My guess is that given a choice between a partner making SUBSTANTIALLY more than they do, or less than they do, something like 90%+ of people would choose the former. Why people still seem to think it's worthwhile to dwell on the 10% or so of folks who would prefer the opposite is truly beyond me.
The best I can figure is that people don't understand the concept of an "all else equal" argument and therefore get caught up in issues like "well, if they made a LOT more then maybe they'd be working a ton and I'd never get to see them and I wouldn't like that" or some such. So perhaps there's just confusion between the person asking the question and the person answering as to what they both mean.
Among the two of us, I have always been the one who makes more money.
He's very successful and has a very impressive net worth but he has a lot of catching up to do.
Like him, I won't have a problem if he makes more money.
That'd be a nice change as long as my earnings continue to rise.
Neither option.
I don't mind. If anything them earning more than me motivates me (if reasonable) to pursue more income sources.
Opinion
39Opinion
So long as she's willing to treat our joint incomes as OUR money and not just HER money, it would be fine (maybe even preferred) if she made more than me.
I wouldn't have a problem with that at all
What should matter the most compatibility. If people belong together and should be together, everything else will fall into place provided there is a reasonable amount of effort be put in by all involved to keep the relationship healthy.
Relationships should not be intentionally transactional at all. Placing monetary value on a person based on what they earn, contribute, provide, as a means of assessing value on those involved in the relationship compromises the dignity of all parties involved.

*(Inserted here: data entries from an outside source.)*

(** A zone whose clocks never change. *)
Definition fixed_zone (offset : Z) : zone :=
  mk_zone (fun _ => offset) (fun l => l - offset).

(** What the component does to the outside: the calls it sends to the
    store, oldest first. *)
Inductive store_call : Type :=
| call_insert (n : Store.new_row)
| call_delete (rid : string)
| call_select.

Record world : Type := mk_world {
  tbl : Store.table;
  calls : list store_call
}.

(** What the user sees after an interaction. *)
Inductive outcome : Type :=
| saved                                   (* toast.success *)
| save_failed (e : sql_error)             (* toast.error *)
| field_errors (l : list Form.issue)      (* one FormMessage per path *)
| deleted.

Record chart_point : Type := mk_point {
  cp_label : string;        (* date *)
  cp_total : Z;             (* "Celkem Kc" *)
  cp_tips : Z               (* "Dyska celkem Kc" *)
}.

Section Browser.

Variable tz : zone.

(** [format(new Date(ms), "d. M.", { locale: cs })] *)
Variable format_d_M : Z -> string.

(** The local time value of an instant. *)
Definition local_time (t : Z) : Z := t + offset_at tz t.

(** [format(new Date(), "yyyy-MM-dd")]: the local calendar day. *)
Definition local_day (now : Z) : Store.day := local_time now / ms_per_day.

(** [subDays(t, amount)] of date-fns: [setDate(getDate() - amount)], that
    is, the same local time of day [amount] local calendar days earlier,
    read back as an instant. *)
Definition subDays (t amount : Z) : Z :=
  utc_of_local tz (local_time t - amount * ms_per_day).

(** [insertMutation.mutationFn]: the form values, today's date and the
    session's user id go to [insert]; [server_now] and [fresh_id] are what
    the server draws for [now()] and [gen_random_uuid()]. *)
Definition insertMutation (session_user_id : string) (now server_now : Z)
    (fresh_id : string) (newEarning : Form.values) (w : world) : world * outcome :=
  let n :=
    {| Store.n_user_id := session_user_id;
       Store.n_date := local_day now;
       Store.n_morning_cash := Form.morning_cash newEarning;
       Store.n_evening_cash := Form.evening_cash newEarning;
       Store.n_total_orders := Form.total_orders newEarning;
       Store.n_cash_orders := Form.cash_orders newEarning;
       Store.n_online_tips := Form.online_tips newEarning |} in
  let sent := calls w ++ [call_insert n] in
  match Store.insert session_user_id fresh_id server_now n (tbl w) with
  | Ok t => (mk_world t sent, saved)
  | Err e => (mk_world (tbl w) sent, save_failed e)
  end.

If the people involved in the relationship are doing what they're supposed to be doing, which is to simply be doing their best and not holding back, there should be balance.
Here's a scenario: Person Z is employed full-time, and earns substantially more than Person X, but both are emotionally, physically, and mentally fulfilled in the relationship. Person Z secretly resents the fact that they make more, but concealed the fact that they actually do place value on a person based on how much they earn. One day, Z reveals this to X in an attempt to find a solution. Ultimately, they break up, because Z manipulated X into entering into a relationship. The fulfillment both experienced was rooted in a lie.
If it matters, make it known before you entered into a relationship.
No don’t care either way.
As long as I have my own. And I have my own separate money, and savings.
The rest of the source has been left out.